Data extract »
::::

(** ** The claims *)

(** C1. [is_prime n] is [true] exactly when [n] is prime.  It is [false] for
    [n <= 1], [true] for 2 and 3, and [false] for a larger multiple of 2 or
    of 3.  For any other [n] the loop goes through the candidates
    [6k - 1 = 5, 11, 17, ...] as long as [(6k - 1)^2 <= n] and tests [6k - 1]
    and [6k + 1]: the answer is [false] exactly when one of these divides [n],
    and [true] when the candidates are used up.  On 1, ..., 11, 100, 101, 1000
    and 1009 it gives the known truth table. *)
Theorem is_prime_correct :
  (forall n, is_prime n = true <-> Z.prime n) /\
  (forall n, is_prime n = true <-> prime n) /\
  (forall n, n <= 1 -> is_prime n = false) /\
  (forall n, n = 2 \/ n = 3 -> is_prime n = true) /\
  (forall n, 3 < n -> (2 | n) \/ (3 | n) -> is_prime n = false) /\
  (forall n, 3 < n -> ~ (2 | n) -> ~ (3 | n) ->
     (is_prime n = false <->
      exists k, 1 <= k /\ (6 * k - 1) * (6 * k - 1) <= n /\
                ((6 * k - 1 | n) \/ (6 * k + 1 | n)))) /\
  List.map is_prime [1; 2; 3; 4; 5; 6; 7; 8; 9; 10; 11; 100; 101; 1000; 1009]
  = [false; true; true; false; true; false; true; false; false; false; true;
     false; true; false; true].
Proof.
  split; [exact is_prime_iff|].
  split; [intros n; rewrite is_prime_iff; apply prime_alt|].
  split.
  { intros n Hn. unfold is_prime, is_prime_fuel.
    destruct (Z.leb_spec n 1); [reflexivity|lia]. }
  split; [intros n [->| ->]; reflexivity|].
  split.
  { intros n Hn Hdiv. destruct (is_prime n) eqn:Hp; [|reflexivity]. exfalso.
    apply is_prime_iff in Hp. revert Hp.
    destruct Hdiv as [Hd|Hd]; [apply (divisor_not_prime n 2)|apply (divisor_not_prime n 3)];
      (lia || exact Hd). }
  split; [exact is_prime_false_iff_candidate|].
  vm_compute. reflexivity.
Qed.

(** C2. [find_primes_in_range start end] is strictly ascending, each of its
    elements passes [is_prime] and lies in [[start, end]], and it holds every
    integer of [[start, end]] that passes [is_prime].  In [[1, 100]] there are
    25 primes, the first five are 2, 3, 5, 7, 11 and the last three are 83, 89,
    97; in [[1, 1000]] there are 168. *)
Theorem find_primes_in_range_spec :
  (forall start end_,
     StronglySorted Z.lt (find_primes_in_range start end_) /\
     (forall x, In x (find_primes_in_range start end_) ->
                is_prime x = true /\ start <= x <= end_) /\
     (forall x, start <= x <= end_ -> is_prime x = true ->
                In x (find_primes_in_range start end_))) /\
  length (find_primes_in_range 1 100) = 25%nat /\
  take 5 (find_primes_in_range 1 100) = [2; 3; 5; 7; 11] /\
  drop (length (find_primes_in_range 1 100) - 3) (find_primes_in_range 1 100)
  = [83; 89; 97] /\
  length (find_primes_in_range 1 1000) = 168%nat.
Proof.
  split.
  { intros start end_. split; [apply find_primes_in_range_sorted|]. split.
    - intros x Hx. apply find_primes_in_range_In in Hx as [Hr Hp]. auto.
    - intros x Hr Hp. apply find_primes_in_range_In. auto. }
  repeat split; vm_compute; reflexivity.
Qed.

::::

In the listing above, find the line with "(forall n, 3 < n -> (2" and the line with "eqn:Hp; [|reflexivity]. exfalso."; set down exactly those two lines and every line between them, nothing more.

  (forall n, 3 < n -> (2 | n) \/ (3 | n) -> is_prime n = false) /\
  (forall n, 3 < n -> ~ (2 | n) -> ~ (3 | n) ->
     (is_prime n = false <->
      exists k, 1 <= k /\ (6 * k - 1) * (6 * k - 1) <= n /\
                ((6 * k - 1 | n) \/ (6 * k + 1 | n)))) /\
  List.map is_prime [1; 2; 3; 4; 5; 6; 7; 8; 9; 10; 11; 100; 101; 1000; 1009]
  = [false; true; true; false; true; false; true; false; false; false; true;
     false; true; false; true].
Proof.
  split; [exact is_prime_iff|].
  split; [intros n; rewrite is_prime_iff; apply prime_alt|].
  split.
  { intros n Hn. unfold is_prime, is_prime_fuel.
    destruct (Z.leb_spec n 1); [reflexivity|lia]. }
  split; [intros n [->| ->]; reflexivity|].
  split.
  { intros n Hn Hdiv. destruct (is_prime n) eqn:Hp; [|reflexivity]. exfalso.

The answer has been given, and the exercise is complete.